TASK ITEM:
In the entries below, find the line with "(Double.OptimizationConfig.paramRanges tenths_grid) ∧" and the line with "destruct (Double_optimize_counts (math". Return those two lines and all lines between them, exactly.

[Source records]

★ ★ ★ ★

(** C5.  The counts of the grid search in double precision.  For the one
    range [{min: 0, max: 0.7, step: 0.1}], which has a positive step and
    [min <= max], [getTotalCombinations] returns 7: the quotient
    [0.7 / 0.1] is the double 6.999999999999999, and so is the product
    of [floor((max - min) / step) + 1] over the numbers the three doubles
    stand for.  The loop of [generateCombinations] reaches 0.7 all the
    same and gives the eight values 0, 0.1, ..., 0.7; [optimize] runs and
    records eight backtests and reports [totalCombinations] 8.  For the
    grid the page searches for the price-action strategy both counts are
    8: the loop over [minWickPips] leaves at 0.15000000000000002 and
    never tries the maximum 0.15. *)
Theorem getTotalCombinations_miscounts :
  Forall (fun kr => Double.well_formed (snd kr) = true)
    (Double.OptimizationConfig.paramRanges tenths_grid) ∧
  Double.getTotalCombinations tenths_grid = 7%float ∧
  spec_total_combinations (OptimizationConfig.paramRanges (Double.exact tenths_grid)) = 7 ∧
  (∃ combinations result,
     Double.generateCombinations tenths_grid 10 ∅ = Some combinations ∧
     map (fun params : StrategyParams => params !! "threshold"%string) combinations =
       map (fun value => Some (PNum (Double.to_num value)))
         [0; 0.1; 0.2; 0.3; 0.4; 0.5; 0.6; 0.7]%float ∧
     Double.optimize (math := unevaluated) [quiet_candle] DEFAULT_BACKTEST_CONFIG
       tenths_grid 10 (fun _ => always_buy) ∅ = Some result ∧
     OptimizationResult.totalCombinations result = 8%nat ∧
     length (OptimizationResult.allResults result) = 8%nat) ∧
  Double.getTotalCombinations price_action_grid = 8%float ∧
  (∃ combinations,
     Double.generateCombinations price_action_grid 10 ∅ = Some combinations ∧
     map (fun params : StrategyParams => params !! "minWickPips"%string) combinations =
       map (fun value => Some (PNum (Double.to_num value)))
         [0.05; 0.1; 0.05; 0.1; 0.05; 0.1; 0.05; 0.1]%float).
Proof.
  split; [repeat constructor | ].
  split; [vm_compute; reflexivity | ].
  split; [vm_compute; reflexivity | ].
  split; [ | split; [vm_compute; reflexivity | ]].
  - assert (option_map (map (fun params : StrategyParams => params !! "threshold"%string))
              (Double.generateCombinations tenths_grid 10 ∅) =
            Some (map (fun value => Some (PNum (Double.to_num value)))
                    [0; 0.1; 0.2; 0.3; 0.4; 0.5; 0.6; 0.7]%float)) as Hvalues.
    { vm_compute. reflexivity. }
    destruct (Double.generateCombinations tenths_grid 10 ∅) as [combinations|] eqn:Hgen;
      [ | discriminate Hvalues].
    cbn [option_map] in Hvalues. injection Hvalues as Hvalues.
    assert (length combinations = 8%nat) as Hlen.
    { rewrite <- (length_map (fun params : StrategyParams => params !! "threshold"%string)),
        Hvalues. reflexivity. }
    destruct (Double_optimize_counts (math := unevaluated) [quiet_candle]
                DEFAULT_BACKTEST_CONFIG (fun _ => always_buy) tenths_grid 10 ∅ combinations)
      as (result & Hopt & Htotal & Hresults); [discriminate | exact Hgen | ].
    exists combinations, result.
    split; [reflexivity | ]. split; [exact Hvalues | ]. split; [exact Hopt | ].
    rewrite Htotal, Hresults. split; exact Hlen.
  - assert (option_map (map (fun params : StrategyParams => params !! "minWickPips"%string))
              (Double.generateCombinations price_action_grid 10 ∅) =
            Some (map (fun value => Some (PNum (Double.to_num value)))
                    [0.05; 0.1; 0.05; 0.1; 0.05; 0.1; 0.05; 0.1]%float)) as Hvalues.
    { vm_compute. reflexivity. }
    destruct (Double.generateCombinations price_action_grid 10 ∅) as [combinations|];
      [ | discriminate Hvalues].
    cbn [option_map] in Hvalues. injection Hvalues as Hvalues.
    exists combinations. split; [reflexivity | exact Hvalues].
Qed.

★ ★ ★ ★

RESPONSE:
    (Double.OptimizationConfig.paramRanges tenths_grid) ∧
  Double.getTotalCombinations tenths_grid = 7%float ∧
  spec_total_combinations (OptimizationConfig.paramRanges (Double.exact tenths_grid)) = 7 ∧
  (∃ combinations result,
     Double.generateCombinations tenths_grid 10 ∅ = Some combinations ∧
     map (fun params : StrategyParams => params !! "threshold"%string) combinations =
       map (fun value => Some (PNum (Double.to_num value)))
         [0; 0.1; 0.2; 0.3; 0.4; 0.5; 0.6; 0.7]%float ∧
     Double.optimize (math := unevaluated) [quiet_candle] DEFAULT_BACKTEST_CONFIG
       tenths_grid 10 (fun _ => always_buy) ∅ = Some result ∧
     OptimizationResult.totalCombinations result = 8%nat ∧
     length (OptimizationResult.allResults result) = 8%nat) ∧
  Double.getTotalCombinations price_action_grid = 8%float ∧
  (∃ combinations,
     Double.generateCombinations price_action_grid 10 ∅ = Some combinations ∧
     map (fun params : StrategyParams => params !! "minWickPips"%string) combinations =
       map (fun value => Some (PNum (Double.to_num value)))
         [0.05; 0.1; 0.05; 0.1; 0.05; 0.1; 0.05; 0.1]%float).
Proof.
  split; [repeat constructor | ].
  split; [vm_compute; reflexivity | ].
  split; [vm_compute; reflexivity | ].
  split; [ | split; [vm_compute; reflexivity | ]].
  - assert (option_map (map (fun params : StrategyParams => params !! "threshold"%string))
              (Double.generateCombinations tenths_grid 10 ∅) =
            Some (map (fun value => Some (PNum (Double.to_num value)))
                    [0; 0.1; 0.2; 0.3; 0.4; 0.5; 0.6; 0.7]%float)) as Hvalues.
    { vm_compute. reflexivity. }
    destruct (Double.generateCombinations tenths_grid 10 ∅) as [combinations|] eqn:Hgen;
      [ | discriminate Hvalues].
    cbn [option_map] in Hvalues. injection Hvalues as Hvalues.
    assert (length combinations = 8%nat) as Hlen.
    { rewrite <- (length_map (fun params : StrategyParams => params !! "threshold"%string)),
        Hvalues. reflexivity. }
    destruct (Double_optimize_counts (math := unevaluated) [quiet_candle]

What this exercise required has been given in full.